- [Required action]:
Which lines below include the string "loadScriptArgs"? Please show each one.

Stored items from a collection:
Segment Open
(** The steps after the file is written, when nothing fails. *)
Lemma registerRunStop_success (scriptFile : string) (w : W) (lines : list string) :
  outcome (registerRunStop scriptFile) w = Returned (lines, None) ->
  exists scriptNo Pload Prun Pstop PJ start end_ w1 w2 w3 w4 w5 w6,
    run (registerRunStop scriptFile) w
    = ([Ev (exec_Command dbusSend (loadScriptArgs scriptFile)) Pload (clock w) (clock w1);
        Ev time_Now start (clock w1) (clock w2);
        Ev (runStep scriptNo) Prun (clock w2) (clock w3);
        Ev (stopStep scriptNo) Pstop (clock w3) (clock w4);
        Ev time_Now end_ (clock w4) (clock w5);
        Ev (journalQuery start end_) PJ (clock w5) (clock w6)],
       w6, Returned (lines, None))
    /\ failed Pload = false
    /\ spec_registrationNumber (stdout_lines Pload ++ stderr_lines Pload)
       = Some scriptNo
    /\ failed Prun = false /\ failed Pstop = false /\ gave PJ lines.
Proof.
  unfold registerRunStop, Printf, call. rewrite outcome_bind, run_bind.
  destruct (outcome (loadScript scriptFile) w) as [[scriptNo [err |]] | msg] eqn:Hload.
  { cbn [bind]. rewrite outcome_Do. discriminate. }
  2: discriminate.
  destruct (run_loadScript_ok _ _ _ Hload) as (Hrl & Hokl & Hn).
  unfold final. rewrite Hrl. cbn [fst snd].
  destruct (handle _ (exec_Command dbusSend (loadScriptArgs scriptFile)) w)
    as [Pload w1]. cbn [fst snd] in *.
  cbn [bind run]. rewrite outcome_Do.
  destruct (handle Time time_Now w1) as [start w2]. cbn [fst snd].
  rewrite outcome_bind, run_bind.
  destruct (outcome (runScript scriptNo) w2) as [[err |] | msg] eqn:Hrun.
  { cbn [bind]. rewrite outcome_Do. discriminate. }
  2: discriminate.
  pose proof (failed_runScript _ _ Hrun) as Hokr.
  unfold final. rewrite (run_runScript_ok _ _ Hrun). cbn [fst snd].
  destruct (handle _ (runStep scriptNo) w2) as [Prun w3]. cbn [fst snd] in *.
  rewrite outcome_bind, run_bind.
  destruct (outcome (stopScript scriptNo) w3) as [[err |] | msg] eqn:Hstop.
  { cbn [bind]. rewrite !outcome_Do. discriminate. }
  2: discriminate.
  pose proof (failed_stopScript _ _ Hstop) as Hoks.
  unfold final. rewrite (run_stopScript_ok _ _ Hstop). cbn [fst snd].
  destruct (handle _ (stopStep scriptNo) w3) as [Pstop w4]. cbn [fst snd] in *.
  cbn [bind run]. rewrite outcome_Do.
  destruct (handle Time time_Now w4) as [end_ w5]. cbn [fst snd].
  rewrite outcome_bind, run_bind.
  destruct (outcome (getJournal start end_) w5) as [[out [err |]] | msg] eqn:Hj.
  { cbn [bind]. rewrite outcome_Do. discriminate. }
  2: discriminate.
  destruct (run_getJournal_ok _ _ _ _ Hj) as (Hrj & Hgave).
  unfold final. rewrite Hrj. cbn [fst snd].
  destruct (handle _ (journalQuery start end_) w5) as [PJ w6]. cbn [fst snd] in *.
  unfold outcome. cbn. intros [= <-].
  exists scriptNo, Pload, Prun, Pstop, PJ, start, end_, w1, w2, w3, w4, w5, w6.
  repeat split; assumption.
Qed.

End RoundTrip.

Section RoundTrip2.
Context {W : Type} `{World W} `{TimeFormatter}.

(** X2. A call of [loadExecuteAndGetOutput] that returns a nil error
    performed exactly the steps of [roundTrip], in that order, and then
    the deferred clean-up: every child gave a nil error, the run and
    stop steps address the number the registration reply carries, and
    the lines returned are those the [journalctl] child gave. *)
Theorem successful_round_trip (w : W) (script : string) (lines : list string) :
  outcome (loadExecuteAndGetOutput script) w = Returned (lines, None) ->
  exists dir f scriptNo Pload Prun Pstop PJ start end_ t w',
    trace (loadExecuteAndGetOutput script) w
    = roundTrip script dir f scriptNo Pload Prun Pstop PJ start end_ t
      ++ trace (closeAndRemove f) w'
    /\ failed Pload = false
    /\ spec_registrationNumber (stdout_lines Pload ++ stderr_lines Pload)
       = Some scriptNo
    /\ failed Prun = false /\ failed Pstop = false /\ gave PJ lines.
Proof.
  unfold loadExecuteAndGetOutput.
  rewrite !trace_call, !outcome_call.
  destruct (handle _ os_TempDir w) as [dir w1]. cbn [fst snd].
  destruct (handle _ (os_CreateTemp dir "kwin_script_*.js") w1)
    as [[f [err |]] w2]; cbn [fst snd]; [discriminate |].
  rewrite trace_with_defer, outcome_with_defer, outcome_closeAndRemove.
  rewrite !trace_call, !outcome_call, !final_call.
  destruct (handle _ (File_WriteString f script) w2) as [[err |] w3]; cbn [fst snd].
  { unfold Printf. rewrite outcome_call. discriminate. }
  rewrite !trace_call, !outcome_call, !final_call.
  destruct (handle _ (os_Chmod f 511) w3) as [[err |] w4]; cbn [fst snd].
  { unfold Printf. rewrite outcome_call. discriminate. }
  intros Hout.
  destruct (registerRunStop_success f w4 lines Hout)
    as (n & Pload & Prun & Pstop & PJ & start & end_
        & w5 & w6 & w7 & w8 & w9 & w10 & Hrun & Hfacts).
  exists dir, f, n, Pload, Prun, Pstop, PJ, start, end_,
    (fun i => nth i [clock w; clock w1; clock w2; clock w3; clock w4; clock w5;
                     clock w6; clock w7; clock w8; clock w9; clock w10] 0),
    w10.
  split; [| exact Hfacts].
  unfold trace at 1, final at 1.
  match goal with
  | |- context [run ?p w4] => change (run p w4) with (run (registerRunStop f) w4)
  end.
  rewrite Hrun. reflexivity.
Qed.

Lemma registerRunStop_error (scriptFile : string) (w : W)
    (lines : list string) (e : error) :
  outcome (registerRunStop scriptFile) w = Returned (lines, Some e) -> lines = [].
Proof.
  unfold registerRunStop, Printf, call. rewrite outcome_bind.
  destruct (outcome (loadScript scriptFile) w) as [[scriptNo [err |]] | msg];
    [cbn [bind]; rewrite outcome_Do; unfold outcome; cbn; congruence | | discriminate].
  cbn [bind]. rewrite outcome_Do, outcome_bind.
  destruct (outcome (runScript scriptNo) _) as [[err |] | msg];
    [cbn [bind]; rewrite outcome_Do; unfold outcome; cbn; congruence | | discriminate].
  rewrite outcome_bind.
  destruct (outcome (stopScript scriptNo) _) as [[err |] | msg];
    [cbn [bind]; rewrite !outcome_Do; unfold outcome; cbn; congruence | | discriminate].
  cbn [bind]. rewrite outcome_Do, outcome_bind.
  destruct (outcome (getJournal _ _) _) as [[out [err |]] | msg];
    [cbn [bind]; rewrite outcome_Do; unfold outcome; cbn; congruence | | discriminate].
  unfold outcome. cbn. congruence.
Qed.

(** X3. [loadExecuteAndGetOutput] never returns lines together with an
    error, whichever step failed. *)
Theorem bridge_error_has_no_lines (w : W) (script : string)
    (lines : list string) (e : error) :
  outcome (loadExecuteAndGetOutput script) w = Returned (lines, Some e) ->
  lines = [].
Proof.
  unfold loadExecuteAndGetOutput.
  rewrite !outcome_call.
  destruct (handle _ os_TempDir w) as [dir w1]. cbn [fst snd].
  destruct (handle _ (os_CreateTemp dir "kwin_script_*.js") w1)
    as [[f [err |]] w2]; cbn [fst snd]; [unfold outcome; cbn; congruence |].
  rewrite outcome_with_defer, outcome_closeAndRemove.
  rewrite !outcome_call.
  destruct (handle _ (File_WriteString f script) w2) as [[err |] w3]; cbn [fst snd].
  { unfold Printf. rewrite outcome_call. unfold outcome. cbn. congruence. }
  rewrite !outcome_call.
  destruct (handle _ (os_Chmod f 511) w3) as [[err |] w4]; cbn [fst snd].
  { unfold Printf. rewrite outcome_call. unfold outcome. cbn. congruence. }
  apply registerRunStop_error.
Qed.

End RoundTrip2.

Section Cleanup.
Context {W : Type} `{World W} `{TimeFormatter}.






End Cleanup.

Section Lifecycle.
Context {W : Type} `{World W} `{TimeFormatter}.

Lemma never_writes_other (script other : string) :
  String.eqb script other = false ->
  never (@writesScript other) (loadExecuteAndGetOutput script).
Proof.
  intros Heq. unfold loadExecuteAndGetOutput.
  apply never_bind; [never_pkg |]. intros dir.
  apply never_bind; [never_pkg |]. intros [f [err |]]; [never_pkg |].
  apply never_with_defer; [never_pkg |].
  unfold call at 1. cbn [bind]. split; [exact Heq |]. intros err.
  never_pkg.
Qed.

(** X5. Whatever [loadExecuteAndGetOutput] writes to a file is the
    scriptlet it was given, unchanged. *)
Theorem scriptlet_is_written_verbatim (w : W) (script written : string) :
  existsb (writes written) (trace (loadExecuteAndGetOutput script) w) = true ->
  written = script.
Proof.
  intros Hw. destruct (String.eqb script written) eqn:Heq;
    [symmetry; apply String.eqb_eq, Heq |].
  exfalso. revert Hw. unfold writes.
  rewrite never_trace; [discriminate | apply never_writes_other, Heq].
Qed.

Lemma prints_not_dbus (tr : list Event) :
  forallb isPrint tr = true -> existsb isDbus tr = false.
Proof.
  induction tr as [| [R c r t t'] tr IH]; [reflexivity |].
  cbn [forallb existsb]. intros Hp. apply andb_prop in Hp as [Hc Hp].
  rewrite (IH Hp), orb_false_r. destruct c; try discriminate Hc. reflexivity.
Qed.

Lemma trace_stopScript (scriptNo : Z) (w : W) :
  exists tr,
    trace (stopScript scriptNo) w
    = Ev (stopStep scriptNo) (handle _ (stopStep scriptNo) w).1
         (clock w) (clock (handle _ (stopStep scriptNo) w).2) :: tr
    /\ forallb isPrint tr = true.
Proof.
  unfold stopScript, callDbusSend, trace. rewrite run_bind.
  fold (stopStep scriptNo).
  match goal with
  | |- context [callProgramAndReadOutput ?c ?a] =>
    destruct (run_callProgram c a w) as (tr & w2 & -> & Hpr & _)
  end.
  fold (stopStep scriptNo).
  destruct (reading _) as [[lines [err |]] | msg]; cbn;
    rewrite ?app_nil_r; eauto.
Qed.

Lemma no_dbus {A : Type} (p : Go A) (w : W) :
  never (@dbus) p -> existsb isDbus (trace p w) = false.
Proof. intros Hp. apply never_trace, Hp. Qed.

Lemma lifecycle_shift (tr pre post : list Event) (scriptNo : Z) :
  existsb isDbus pre = false ->
  existsb isDbus post = false ->
  lifecycle tr scriptNo ->
  lifecycle (pre ++ tr ++ post) scriptNo.
Proof.
  intros Hpre Hpost [pre' post' f Pload Prun Pstop start a0 a1 a2 a3 a4 -> Hn Hl Hr Hp Hq].
  eapply (lifecycle_intro _ _ (pre ++ pre') (post' ++ post));
    [| exact Hn | exact Hl | exact Hr | |].
  - rewrite <- !app_assoc. reflexivity.
  - rewrite existsb_app, Hpre, Hp. reflexivity.
  - rewrite existsb_app, Hpost, Hq. reflexivity.
Qed.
Segment Closed
- [Solution for this task]:
    = ([Ev (exec_Command dbusSend (loadScriptArgs scriptFile)) Pload (clock w) (clock w1);
  destruct (handle _ (exec_Command dbusSend (loadScriptArgs scriptFile)) w)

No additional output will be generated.